*** MATERIAL FOR THIS EXERCISE ***

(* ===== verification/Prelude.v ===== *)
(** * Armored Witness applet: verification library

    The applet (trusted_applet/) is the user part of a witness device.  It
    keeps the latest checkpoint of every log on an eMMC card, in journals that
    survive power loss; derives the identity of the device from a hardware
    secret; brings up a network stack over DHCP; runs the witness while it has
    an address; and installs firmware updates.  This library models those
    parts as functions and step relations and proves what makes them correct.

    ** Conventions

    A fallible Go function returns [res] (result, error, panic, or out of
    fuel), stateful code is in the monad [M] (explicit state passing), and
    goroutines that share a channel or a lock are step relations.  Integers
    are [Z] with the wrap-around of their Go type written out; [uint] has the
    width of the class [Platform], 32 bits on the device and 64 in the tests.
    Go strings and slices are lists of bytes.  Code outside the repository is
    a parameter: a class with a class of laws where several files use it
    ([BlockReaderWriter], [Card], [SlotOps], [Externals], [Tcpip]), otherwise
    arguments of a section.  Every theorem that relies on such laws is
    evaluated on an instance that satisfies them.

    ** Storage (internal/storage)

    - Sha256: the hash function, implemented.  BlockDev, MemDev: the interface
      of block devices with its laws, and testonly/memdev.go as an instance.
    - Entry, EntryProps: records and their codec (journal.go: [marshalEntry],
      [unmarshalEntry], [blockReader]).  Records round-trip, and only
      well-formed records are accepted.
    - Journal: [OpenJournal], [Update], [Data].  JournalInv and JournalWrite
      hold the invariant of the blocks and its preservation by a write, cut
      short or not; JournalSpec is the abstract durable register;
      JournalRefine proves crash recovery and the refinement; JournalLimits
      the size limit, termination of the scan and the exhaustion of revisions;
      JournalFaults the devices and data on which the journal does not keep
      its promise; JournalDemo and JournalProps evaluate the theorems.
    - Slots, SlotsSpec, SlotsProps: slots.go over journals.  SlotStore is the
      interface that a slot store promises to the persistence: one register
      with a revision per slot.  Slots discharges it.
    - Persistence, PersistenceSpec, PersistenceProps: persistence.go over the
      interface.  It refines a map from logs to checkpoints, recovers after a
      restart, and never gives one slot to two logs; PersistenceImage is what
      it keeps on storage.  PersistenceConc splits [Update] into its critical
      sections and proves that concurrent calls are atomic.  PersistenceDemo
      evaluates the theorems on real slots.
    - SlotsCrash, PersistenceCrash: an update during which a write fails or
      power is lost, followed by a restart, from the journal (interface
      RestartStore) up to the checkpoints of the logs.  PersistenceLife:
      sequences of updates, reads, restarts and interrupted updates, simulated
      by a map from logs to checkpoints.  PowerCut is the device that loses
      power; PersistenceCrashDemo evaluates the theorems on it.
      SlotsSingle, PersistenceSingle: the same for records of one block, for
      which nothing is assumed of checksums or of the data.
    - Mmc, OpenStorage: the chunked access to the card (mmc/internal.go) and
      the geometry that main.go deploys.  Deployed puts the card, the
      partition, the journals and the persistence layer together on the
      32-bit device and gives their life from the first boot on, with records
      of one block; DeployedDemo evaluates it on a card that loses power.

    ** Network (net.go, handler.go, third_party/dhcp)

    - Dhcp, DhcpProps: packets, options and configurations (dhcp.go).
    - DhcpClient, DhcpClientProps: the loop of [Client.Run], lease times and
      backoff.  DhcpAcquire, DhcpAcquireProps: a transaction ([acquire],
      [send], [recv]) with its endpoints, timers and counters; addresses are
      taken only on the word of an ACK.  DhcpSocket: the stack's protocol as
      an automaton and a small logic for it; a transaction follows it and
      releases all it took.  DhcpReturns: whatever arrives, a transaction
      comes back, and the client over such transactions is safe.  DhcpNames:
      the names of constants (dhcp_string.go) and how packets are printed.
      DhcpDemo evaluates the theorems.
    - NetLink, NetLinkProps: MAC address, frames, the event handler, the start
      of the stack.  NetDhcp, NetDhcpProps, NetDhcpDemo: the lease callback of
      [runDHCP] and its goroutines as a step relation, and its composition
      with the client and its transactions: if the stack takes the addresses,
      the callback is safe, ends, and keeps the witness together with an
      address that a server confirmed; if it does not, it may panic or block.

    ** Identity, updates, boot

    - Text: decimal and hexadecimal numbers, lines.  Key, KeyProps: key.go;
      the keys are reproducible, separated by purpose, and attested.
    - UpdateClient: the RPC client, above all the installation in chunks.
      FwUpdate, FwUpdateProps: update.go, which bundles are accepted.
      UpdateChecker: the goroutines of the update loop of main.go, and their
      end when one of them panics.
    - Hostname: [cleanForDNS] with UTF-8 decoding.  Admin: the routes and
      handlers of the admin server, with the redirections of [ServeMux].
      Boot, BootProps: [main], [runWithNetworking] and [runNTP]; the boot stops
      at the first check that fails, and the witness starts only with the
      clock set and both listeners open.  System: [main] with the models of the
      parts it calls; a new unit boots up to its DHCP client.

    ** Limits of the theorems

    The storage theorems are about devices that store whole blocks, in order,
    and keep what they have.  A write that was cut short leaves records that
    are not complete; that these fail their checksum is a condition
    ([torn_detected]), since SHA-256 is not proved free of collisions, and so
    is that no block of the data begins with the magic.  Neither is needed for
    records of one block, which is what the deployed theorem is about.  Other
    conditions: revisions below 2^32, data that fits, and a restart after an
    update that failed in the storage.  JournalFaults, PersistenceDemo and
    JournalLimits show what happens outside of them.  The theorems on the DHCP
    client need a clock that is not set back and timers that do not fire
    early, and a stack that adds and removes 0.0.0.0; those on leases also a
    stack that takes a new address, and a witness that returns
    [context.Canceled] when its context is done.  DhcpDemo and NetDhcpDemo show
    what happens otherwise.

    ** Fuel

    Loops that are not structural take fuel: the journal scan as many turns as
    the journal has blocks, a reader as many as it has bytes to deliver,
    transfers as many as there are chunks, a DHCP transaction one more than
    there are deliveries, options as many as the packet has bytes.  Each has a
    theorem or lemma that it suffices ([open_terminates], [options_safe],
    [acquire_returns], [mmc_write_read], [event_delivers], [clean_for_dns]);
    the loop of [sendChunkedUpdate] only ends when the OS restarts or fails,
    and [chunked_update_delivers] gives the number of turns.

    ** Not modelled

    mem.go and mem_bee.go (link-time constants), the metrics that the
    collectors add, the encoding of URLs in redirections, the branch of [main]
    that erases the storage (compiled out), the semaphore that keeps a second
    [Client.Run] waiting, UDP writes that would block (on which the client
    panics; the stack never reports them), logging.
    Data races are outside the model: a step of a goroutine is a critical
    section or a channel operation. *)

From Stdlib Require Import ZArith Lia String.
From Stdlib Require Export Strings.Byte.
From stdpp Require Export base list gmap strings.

***

TRY IT =
Using the records above, copy word for word the line with "releases all it", the line with "parts it calls;", and every line between them.

SOLUTION FOR THIS PROBLEM =
      releases all it took.  DhcpReturns: whatever arrives, a transaction
      comes back, and the client over such transactions is safe.  DhcpNames:
      the names of constants (dhcp_string.go) and how packets are printed.
      DhcpDemo evaluates the theorems.
    - NetLink, NetLinkProps: MAC address, frames, the event handler, the start
      of the stack.  NetDhcp, NetDhcpProps, NetDhcpDemo: the lease callback of
      [runDHCP] and its goroutines as a step relation, and its composition
      with the client and its transactions: if the stack takes the addresses,
      the callback is safe, ends, and keeps the witness together with an
      address that a server confirmed; if it does not, it may panic or block.

    ** Identity, updates, boot

    - Text: decimal and hexadecimal numbers, lines.  Key, KeyProps: key.go;
      the keys are reproducible, separated by purpose, and attested.
    - UpdateClient: the RPC client, above all the installation in chunks.
      FwUpdate, FwUpdateProps: update.go, which bundles are accepted.
      UpdateChecker: the goroutines of the update loop of main.go, and their
      end when one of them panics.
    - Hostname: [cleanForDNS] with UTF-8 decoding.  Admin: the routes and
      handlers of the admin server, with the redirections of [ServeMux].
      Boot, BootProps: [main], [runWithNetworking] and [runNTP]; the boot stops
      at the first check that fails, and the witness starts only with the
      clock set and both listeners open.  System: [main] with the models of the
      parts it calls; a new unit boots up to its DHCP client.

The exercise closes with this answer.